MULTI-STAGE SAMPLING
MULTI-STAGE SAMPLING
-CERIN THERESA DOMINIC 2048120
INTRODUCTION:-
In the field of data analysing, we all extract samples from a
given population for summing up the
characteristic features of a population. But is it possible to evaluate all the selected samples? No ,it is not. It’s
more expensive , time-consuming and much effort needed process. So under these circumstances ,it is always better to
choose Multi-stage sampling. Here we divide the population into groups or clusters.
Out of which we choose some clusters at
random by using any of the preferred sampling technique and from all the
selected clusters, we draw samples. The randomly selected clusters from
population may be regarded as the first stage sampling units and the units selected
from each of these first stage clusters are called second stage sampling units.
Thus multistage sampling can also be called as a complex form of cluster sampling.

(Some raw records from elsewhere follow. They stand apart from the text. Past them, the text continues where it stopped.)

(* ===== verification/MarketModelSpec.v ===== *)
(** * MarketModelSpec: what the market model promises

    The binary search ends and finds the place of a price, so that a side of a book
    kept as a sorted slice is the map from prices to sizes that the tree-based book
    of the aggregation context also implements; the store of books keeps at most its
    capacity of well-formed books with increasing sequence numbers; and the places
    where the package falls short of its purpose. *)

From S2P Require Import Prelude GoRuntime Shared Loops OrderBook OrderBookSpec MarketModel.

Local Open Scope string_scope.
Local Open Scope list_scope.
Local Open Scope Z_scope.

(** ** Prices and sizes *)

Lemma NewPrice_ok p : (∃ q, NewPrice p = inr q) ↔ validPrice p = true.
Proof. unfold NewPrice, validPrice. destruct p as [[]|[]| |[] ??]; cbn; naive_solver. Qed.

(** What a delta may name, and what a book may hold. *)
Definition updateLevel (l : Level) : Prop := validPrice (lvl_Price l) = true ∧ validQty (lvl_Size l) = true.
Definition bookLevel (l : Level) : Prop := updateLevel l ∧ feqb (lvl_Size l) f0 = false.

Lemma NewSize_ok s strict :
  (∃ q, NewSize s (negb strict) = inr q) ↔ validQty s = true ∧ (strict = true → feqb s f0 = false).
Proof. unfold NewSize, validQty. destruct strict, s as [[]|[]| |[] ??]; cbn; naive_solver. Qed.

Lemma levels_validate ls strict :
  MarketModel.validateLevels ls strict = None ↔ Forall (λ l, updateLevel l ∧ (strict = true → feqb (lvl_Size l) f0 = false)) ls.
Proof.
  induction ls as [|l ls IH]; cbn; [done|]. rewrite Forall_cons, <- IH. unfold updateLevel.
  pose proof (NewPrice_ok (lvl_Price l)) as HP. pose proof (NewSize_ok (lvl_Size l) strict) as HS.
  destruct (NewPrice (lvl_Price l)) as [p|q]; [|destruct (NewSize (lvl_Size l) (negb strict)) as [p|q']].
  - split; [done|]. intros [[[Hp _] _] _]. apply HP in Hp as [? [=]].
  - split; [done|]. intros [[[_ Hs] Hz] _]. destruct (proj2 HS) as [? [=]]. done.
  - split; [|by intros [_ ?]]. intros ->. split; [|done]. destruct (proj1 HS) as [? ?]; [by eexists|].
    split; [split; [apply HP; by eexists|done]|done].
Qed.

(** ** The order of a side *)

Section side.
Context (desc : bool).

(** [p] comes before [q]: bids descend, asks ascend. *)
Definition before (p q : float64) : bool := if desc then fltb q p else fltb p q.

Lemma before_price_trans p q r : before p q = true → before q r = true → before p r = true.
Proof. unfold before. destruct desc; eauto using fltb_trans. Qed.
Lemma before_irrefl p : before p p = false.
Proof. unfold before. destruct desc; apply fltb_irrefl. Qed.
Lemma before_price_total p q : validPrice p = true → validPrice q = true → before p q = true ∨ p = q ∨ before q p = true.
Proof. intros Hp Hq. unfold before. destruct (validPrice_total p q Hp Hq) as [?|[?|?]], desc; auto. Qed.
Lemma before_not_eq p q : validPrice p = true → before p q = true → feqb p q = false.
Proof.
  intros Hp Hb. apply not_true_iff_false. rewrite (validPrice_eqb p q Hp). intros <-. by rewrite before_irrefl in Hb.
Qed.
Lemma before_not_eq' p q : validPrice q = true → before p q = true → feqb p q = false.
Proof.
  intros Hq Hb. apply not_true_iff_false. intros He. assert (feqb q p = true) as Heq.
  { destruct (isNaN p) eqn:Hn; [by destruct p|]. rewrite feqb_key in He |- * by auto using validPrice_not_nan. done. }
  apply (validPrice_eqb q p Hq) in Heq as <-. by rewrite before_irrefl in Hb.
Qed.

Abbreviation precedes := (λ a b : Level, before (lvl_Price a) (lvl_Price b) = true).
Definition inOrder (l : list Level) : Prop := StronglySorted precedes l.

Multi stage sampling can be used when we don’t
have the complete list of population. Here in each stage of selecting samples
,the sampling units become smaller and smaller. One good advantage of multi
stage sampling is that it increases the efficiency of the estimator by
distributing elements over a large
number of clusters . This sampling technique is more flexible as we can
use different selection procedures in different stages.

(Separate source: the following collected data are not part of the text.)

(* ===== verification/BookProcessor.v ===== *)
(** * BookProcessor: internal/actors/aggregation/runtime/processor.go (book deltas),
      processor_crossvenue_strategy.go, processor_fusion_strategy.go

    The path of a book delta through the processor actor: the payload is decoded,
    the order book is updated ([UpdateOrderBook]), and the cross-venue top of book
    and the fused depth of the instrument ([Fusion]) are rebuilt and published.
    The actor handles one message at a time. Its tables are maps; the map of one
    instrument's venues is shared with the table and written through it. The
    payload codecs, the roll-out flags of the wire format and the publisher are
    ports ([ProcessorPorts]); the publisher answers from the history of calls,
    which the state keeps. Logs, metrics and the insights fed by the same delta,
    which have state of their own, are left out. *)

From S2P Require Import Prelude GoRuntime Shared MarketModel BoundedMap Cells Hash OrderBook UpdateOrderBook Fusion Envelope.

Local Open Scope string_scope.
Local Open Scope list_scope.
Local Open Scope Z_scope.

Definition typeXVenueBook : string := "aggregation.crossvenue_book".
Definition xVenueBookVersion : Z := 1.
Definition xVenueBookVenue : string := "crossvenue".
Definition typeFusedDepth : string := "aggregation.fused_depth".
Definition fusedDepthVenue : string := "GLOBAL".
Definition fusedDepthVersion : Z := 1.
Definition metaKeyMarketType : string := "instrument_market_type".
Definition reasonCodeDecodeFailed : string := "DECODE_FAILED".
Definition reasonCodeValidationFailed : string := "VALIDATION_FAILED".
Definition defaultXVenueStaleThreshold : Z := 30000000000.
Definition defaultXVenueMaxInstruments : Z := 2048.
Definition defaultXVenueMaxVenues : Z := 6.

(** [time.Duration.Milliseconds] *)
Definition Milliseconds (d : Z) : Z := Z.quot d 1000000.

(** The payload of a book delta is the market model's ([mddomain.BookDeltaV1]). *)
Abbreviation BookDeltaV1 := MarketModel.BookDelta.

Record ProcessorConfig := MkProcessorConfig {
  UpdateBookConfigured : bool;
  PublishConfigured : bool;
  CrossVenueEnabled : bool;
  StaleThreshold : Z;
  MaxInstruments : Z;
  MaxVenues : Z;
  FusionEnabled : bool;
  FusionStaleThreshold : Z;
  FusionCfgMode : FusionMode;
}.
#[export] Instance ProcessorConfig_eta : Eta ProcessorConfig := λ r,
  MkProcessorConfig (UpdateBookConfigured r) (PublishConfigured r) (CrossVenueEnabled r) (StaleThreshold r)
    (MaxInstruments r) (MaxVenues r) (FusionEnabled r) (FusionStaleThreshold r) (FusionCfgMode r).

(** The part of [ensureDefaults] about these fields. *)
Definition ensureDefaults (cfg : ProcessorConfig) : ProcessorConfig :=
  let cfg := if StaleThreshold cfg <=? 0 then cfg <| StaleThreshold := defaultXVenueStaleThreshold |> else cfg in
  let cfg := if MaxInstruments cfg <=? 0 then cfg <| MaxInstruments := defaultXVenueMaxInstruments |> else cfg in
  if MaxVenues cfg <=? 0 then cfg <| MaxVenues := defaultXVenueMaxVenues |> else cfg.

Abbreviation PublishCall := (Envelope * option Problem)%type.

Class ProcessorPorts := {
  (** [codec.DecodePayload]: a book delta, or the name of another type. *)
  DecodePayload : string → Z → string → list Z → Problem + (string + BookDeltaV1);
  EncodeCrossVenueBook : string → CrossVenueBookSnapshotV1 → Problem + list Z;
  EncodeFusedDepth : string → FusedDepthSnapshotV1 → Problem + list Z;
  ProtoRolloutEnabledForEventType : string → bool;
  PublishEnvelope : list PublishCall → Envelope → option Problem;
}.

Section processor.
Context {GR : GoRuntime} {BT : BTreeLib} {bookPorts : BookPorts} {ports : ProcessorPorts}.
Context (clk : nat → Z) (pclk : nat → Z) (cfg : ProcessorConfig).

(** [lastUpdateAt] is [lastOrderBookUpdateAt]; [preads] counts the readings of the
    actor's clock. *)
Record Processor := MkProcessor {
  updateBook : UpdateOrderBookFromEvents;
  activeOrderBooks : gset BookID;
  lastUpdateAt : gmap BookID Z;
  crossVenueBooks : gmap string (gmap string CrossVenueVenueBook);
  crossVenueInstrumentQ : list string;
  crossVenueSeq : gmap string Z;
  fusionSeq : gmap string Z;
  publishCalls : list PublishCall;
  preads : nat;
}.
#[export] Instance Processor_eta : Eta Processor := λ r,
  MkProcessor (updateBook r) (activeOrderBooks r) (lastUpdateAt r) (crossVenueBooks r) (crossVenueInstrumentQ r)
    (crossVenueSeq r) (fusionSeq r) (publishCalls r) (preads r).

Abbreviation Proc := (Meth Processor Problem).

Definition newProcessor (uc : UpdateOrderBookFromEvents) : Processor :=
  MkProcessor uc ∅ ∅ ∅ [] ∅ ∅ [] 0.

Definition onUpdateBook {A} (m : Meth UpdateOrderBookFromEvents Problem A) : Proc A := λ p,
  let '(uc, r) := m (updateBook p) in (p <| updateBook := uc |>, r).

(** [if prob := m(); prob != nil { log }] *)
Definition logged (m : Proc unit) : Proc unit := λ p, ((m p).1, inr tt).

Definition clockNow : Proc Z := λ p, (p <| preads ::= S |>, inr (pclk (preads p))).

Definition publish (env : Envelope) : Proc unit := λ p,
  let r := PublishEnvelope (publishCalls p) env in
  (p <| publishCalls ::= λ l, l ++ [(env, r)] |>, match r with Some prob => inl prob | None => inr tt end).

Definition resolveContentType (eventType : string) : string :=
  if ProtoRolloutEnabledForEventType eventType then ContentTypeProto else ContentTypeJSON.

Definition envelopeMarketType (env : Envelope) : string :=
  ToUpper (TrimSpace (default "" (Meta env !! metaKeyMarketType))).

Definition stateInstrumentKey (env : Envelope) : string :=
  let marketType := envelopeMarketType env in
  if str_eqb marketType "" then Instrument env else (Instrument env ++ ":" ++ marketType)%string.
Definition orderBookInstrumentKey : Envelope → string := stateInstrumentKey.

Definition orderBookSeq (env : Envelope) (delta : BookDeltaV1) : Z :=
  if 0 <? FinalID delta then FinalID delta else Seq env.

Definition toLevels (pls : list MarketModel.Level) : list Level := (λ pl, MkLevel (lvl_Price pl) (lvl_Size pl)) <$> pls.

Definition isBenignBookProblem (prob : Problem) : bool :=
  bool_decide (Code prob = OutOfOrder) || bool_decide (Code prob = IntegrityViolation).

(** ** processor_crossvenue_strategy.go *)

Definition deterministicCrossVenueEvictionCandidate (venues : gmap string CrossVenueVenueBook) : option string :=
  foldl (λ evict '(venue, _),
    match evict with
    | None => Some venue
    | Some e => if str_ltb e venue then Some venue else evict
    end) None (map_range venues).

Definition evictCrossVenueInstrumentIfNeeded (p : Processor) : Processor :=
  if MaxInstruments cfg <=? 0 then p
  else if Z.of_nat (size (crossVenueBooks p)) <? MaxInstruments cfg then p
  else match crossVenueInstrumentQ p with
       | [] => p
       | evicted :: rest =>
           p <| crossVenueInstrumentQ := rest |> <| crossVenueBooks ::= delete evicted |>
             <| crossVenueSeq ::= delete evicted |>
       end.

Definition upsertCrossVenueBook (instrumentKey : string) (book : CrossVenueVenueBook) (p : Processor) : Processor :=
  let p :=
    match crossVenueBooks p !! instrumentKey with
    | Some _ => p
    | None =>
        (evictCrossVenueInstrumentIfNeeded p) <| crossVenueBooks ::= <[instrumentKey := ∅]> |>
          <| crossVenueInstrumentQ ::= λ q, q ++ [instrumentKey] |>
    end in
  let venues := default ∅ (crossVenueBooks p !! instrumentKey) in
  let put venues := p <| crossVenueBooks ::= <[instrumentKey := <[vb_Venue book := book]> venues]> |> in
  if bool_decide (venues !! vb_Venue book = None) && (MaxVenues cfg <=? Z.of_nat (size venues)) then
    match deterministicCrossVenueEvictionCandidate venues with
    | Some evictKey => if str_ltb (vb_Venue book) evictKey then put (delete evictKey venues) else p
    | None => p
    end
  else put venues.

Definition collectCrossVenueBooks (instrumentKey : string) (p : Processor) : list CrossVenueVenueBook :=
  let venues := default ∅ (crossVenueBooks p !! instrumentKey) in
  let venueKeys := sort_slice str_ltb (map_range venues).*1 in
  omap (λ venue, venues !! venue) venueKeys.

(** The next number of a stream, one after an overflow. *)
Definition nextSeq (seqs : gmap string Z) (instrumentKey : string) : Z :=
  let next := add64 (default 0 (seqs !! instrumentKey)) 1 in
  if next <=? 0 then 1 else next.
Definition nextCrossVenueSeq (instrumentKey : string) : Proc Z := λ p,
  let next := nextSeq (crossVenueSeq p) instrumentKey in
  (p <| crossVenueSeq ::= <[instrumentKey := next]> |>, inr next).
Definition nextFusionSeq (instrumentKey : string) : Proc Z := λ p,
  let next := nextSeq (fusionSeq p) instrumentKey in
  (p <| fusionSeq ::= <[instrumentKey := next]> |>, inr next).

(** [if p := out.Validate(); p != nil { return p }; return out] *)
Definition validated (out : Envelope) : Problem + Envelope :=
  match Validate out with
  | (out', inr _) => inr out'
  | (_, inl prob) => inl prob
  end.

Definition marketTypeMeta (trigger : Envelope) (meta : gmap string string) : gmap string string :=
  let marketType := envelopeMarketType trigger in
  if str_eqb marketType "" then meta else <[metaKeyMarketType := marketType]> meta.

Definition buildCrossVenueBookEnvelope (trigger : Envelope) (instrumentKey : string) (seq : Z)
    (snapshot : CrossVenueBookSnapshotV1) : Problem + Envelope :=
  if seq <=? 0 then inl (New ValidationFailed "cross-venue seq must be > 0") else
  let ct := resolveContentType typeXVenueBook in
  match EncodeCrossVenueBook ct snapshot with
  | inl prob => inl prob
  | inr payload =>
      validated (MkEnvelope typeXVenueBook xVenueBookVersion xVenueBookVenue (StripMarketType instrumentKey)
        (TsExchange trigger) (cv_TsServerMs snapshot) seq
        (HashFieldsFast [typeXVenueBook; Itoa xVenueBookVersion; ToUpper (TrimSpace instrumentKey); Itoa seq;
                         TrimSpace (IdempotencyKey trigger)])
        ct (marketTypeMeta trigger ∅) payload "")
  end.

Definition bestOf (levels : list Level) : option Level := head levels.

Definition handleBookDeltaForCrossVenue (env : Envelope) (instrumentKey : string) : Proc unit :=
  if negb (CrossVenueEnabled cfg) || negb (PublishConfigured cfg) then mret tt else
  if negb (UpdateBookConfigured cfg) then mret tt else
  let nowMs := TsIngest env in
  fail_if (nowMs <=? 0) (New ValidationFailed "cross-venue merge requires ts_ingest > 0") ;;
  snapshot ← onUpdateBook (UpdateOrderBook.Snapshot clk (Venue env) instrumentKey);
  let venue := ToUpper (TrimSpace (Venue env)) in
  if str_eqb venue "" then mret tt else
  let venueBook := MkVenueBook venue nowMs (snap_Seq snapshot) (bestOf (snap_Bids snapshot)) (bestOf (snap_Asks snapshot)) in
  assign (upsertCrossVenueBook instrumentKey venueBook) ;;
  p ← recv;
  merged ← try_ (Merge (StripMarketType instrumentKey) nowMs (collectCrossVenueBooks instrumentKey p)
                   (Milliseconds (StaleThreshold cfg)));
  seq ← nextCrossVenueSeq instrumentKey;
  outEnv ← try_ (buildCrossVenueBookEnvelope env instrumentKey seq merged);
  publish outEnv.

(** ** processor_fusion_strategy.go *)

Definition fusionConfidenceStr (c : float64) : string :=
  if fleb (flit 9 10) c then "high" else if fleb (flit 1 2) c then "medium" else "low".

Definition buildFusedDepthEnvelope (trigger : Envelope) (instrumentKey : string) (seq : Z)
    (fused : FusedDepthSnapshotV1) : Problem + Envelope :=
  if seq <=? 0 then inl (New ValidationFailed "fused depth seq must be > 0") else
  let ct := resolveContentType typeFusedDepth in
  match EncodeFusedDepth ct fused with
  | inl prob => inl prob
  | inr payload =>
      let meta : gmap string string :=
        <["fusion_mode" := Mode fused]>
        (<["fusion_confidence" := fusionConfidenceStr (Confidence (fd_Meta fused))]>
        (<["source_venues" := Join (SourceVenues fused) ","]> ∅)) in
      validated (MkEnvelope typeFusedDepth fusedDepthVersion fusedDepthVenue (StripMarketType instrumentKey)
        (TsExchange trigger) (TsIngest trigger) seq
        (HashFieldsFast [typeFusedDepth; Itoa fusedDepthVersion; ToUpper (TrimSpace instrumentKey); Itoa seq;
                         TrimSpace (IdempotencyKey trigger)])
        ct (marketTypeMeta trigger meta) payload "")
  end.

(** The loop over the venues: a book that is not found is passed over. *)
Fixpoint collectInputs (instrumentKey : string) (vbs : list CrossVenueVenueBook) : Proc (list FusionDepthInput) :=
  match vbs with
  | [] => mret []
  | vb :: rest => λ p,
      match onUpdateBook (UpdateOrderBook.Snapshot clk (vb_Venue vb) instrumentKey) p with
      | (p, inl _) => collectInputs instrumentKey rest p
      | (p, inr snapshot) =>
          (inputs ← collectInputs instrumentKey rest;
           mret (MkFusionDepthInput (vb_Venue vb) (vb_TsIngest vb) (snap_Seq snapshot) (snap_Bids snapshot)
                   (snap_Asks snapshot) :: inputs)) p
      end
  end.

Definition handleBookDeltaForFusion (env : Envelope) (instrumentKey : string) : Proc unit :=
  if negb (FusionEnabled cfg) || negb (PublishConfigured cfg) then mret tt else
  if negb (UpdateBookConfigured cfg) then mret tt else
  let nowMs := TsIngest env in
  fail_if (nowMs <=? 0) (New ValidationFailed "fusion merge requires ts_ingest > 0") ;;
  p ← recv;
  let venueBooks := default ∅ (crossVenueBooks p !! instrumentKey) in
  if Z.of_nat (size venueBooks) <? 2 then mret tt else
  inputs ← collectInputs instrumentKey (map_range venueBooks).*2;
  if Z.of_nat (length inputs) <? 2 then mret tt else
  let mode := if str_eqb (FusionCfgMode cfg) "" then FusionMerge else FusionCfgMode cfg in
  let staleMs := Milliseconds (FusionStaleThreshold cfg) in
  let staleMs := if staleMs <=? 0 then Milliseconds defaultXVenueStaleThreshold else staleMs in
  fused ← try_ (FuseDepth (StripMarketType instrumentKey) nowMs inputs mode staleMs);
  if (Z.of_nat (length (fd_Bids fused)) =? 0) && (Z.of_nat (length (fd_Asks fused)) =? 0) then mret tt else
  seq ← nextFusionSeq instrumentKey;
  outEnv ← try_ (buildFusedDepthEnvelope env instrumentKey seq fused);
  publish outEnv.

(** ** processor.go, the route of a book delta *)

Definition markOrderBookActive (venue instrument : string) (p : Processor) : Processor :=
  p <| activeOrderBooks ::= λ s, {[MkBookID venue instrument]} ∪ s |>.

(** [res := p.cfg.Service.UpdateBook.Execute(...)], its problem as a value. *)
Definition executeUpdate (req : UpdateRequest) : Proc (option Problem) := λ p,
  let '(p, r) := onUpdateBook (Execute clk req) p in (p, inr (err_of r)).

Definition handleBookDelta (env : Envelope) : Proc unit :=
  fail_if (negb (UpdateBookConfigured cfg))
    (New ValidationFailed "aggregation UpdateBook use case is not configured") ;;
  match DecodePayload (Type_ env) (Version env) (ContentType env) (Payload env) with
  | inl prob => throw (with_detail prob "reason_code" (AnyStr reasonCodeDecodeFailed))
  | inr (inl typeName) =>
      throw (with_detail (with_detail
        (Newf ValidationFailed "decoded bookdelta payload type mismatch: got %T" [AnyStr typeName])
        "reason_code" (AnyStr reasonCodeValidationFailed)) "event_type" (AnyStr (Type_ env)))
  | inr (inr delta) =>
      let key := orderBookInstrumentKey env in
      failed ← executeUpdate (MkUpdateRequest (Venue env) key (orderBookSeq env delta) (toLevels (delta_Bids delta))
                                (toLevels (delta_Asks delta)) (IsSnapshot delta));
      match failed with
      | Some prob => if isBenignBookProblem prob then mret tt else throw prob
      | None =>
          assign (markOrderBookActive (Venue env) key) ;;
          t ← clockNow;
          assign (λ p, p <| lastUpdateAt ::= <[MkBookID (Venue env) key := t]> |>) ;;
          logged (handleBookDeltaForCrossVenue env key) ;;
          logged (handleBookDeltaForFusion env key)
      end
  end.

(** The messages the actor handles, one after the other. *)
Definition handleAll (envs : list Envelope) (p : Processor) : Processor :=
  foldl (λ p env, (handleBookDelta env p).1) p envs.
End processor.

Some important notations of multi stage sampling :-
- N : number of primary units in the
population
- Mi : number of secondary units in the ith primary unit
- yi = MiΣj=1( yij)·
- n : umber of primary units selected in
the first stage
- mi :
number of secondary units selected in the second stage
- population total = τ =NΣi=1 MiΣj=1 (yij)
- μ=τM where M=N∑i (Mi)
- yij= the response of the j th secondary unit within the i th primary unit
· Some real life applications:-
·
The Census Bureau uses multistage sampling for the U.S.
National Center for
Health Statistics’ National Health Interview Survey (NHIS). A multistage
probability sample of 42,000 households in 376 probability sampling units ,
which are chosen in groups of around four adjacent households.
·
The Gallup poll uses multistage sampling. For example,
they might randomly choose a certain number of area codes then randomly sample
a number of phone numbers from within each area code.
·
Johnston et. al’s survey on drug use in high
schools used three stage sampling: geographic areas, followed by high
schools within those areas, followed by senior students in those schools.
·
The Australian
Bureau of Statistics divides cities into “collection
districts”, then blocks, then households. Each stage uses random sampling,
creating a need to list specific households only after the final stage of
sampling.
Tips for efficient multistage sampling:
Here are some tips to keep in mind when conducting multistage sampling research.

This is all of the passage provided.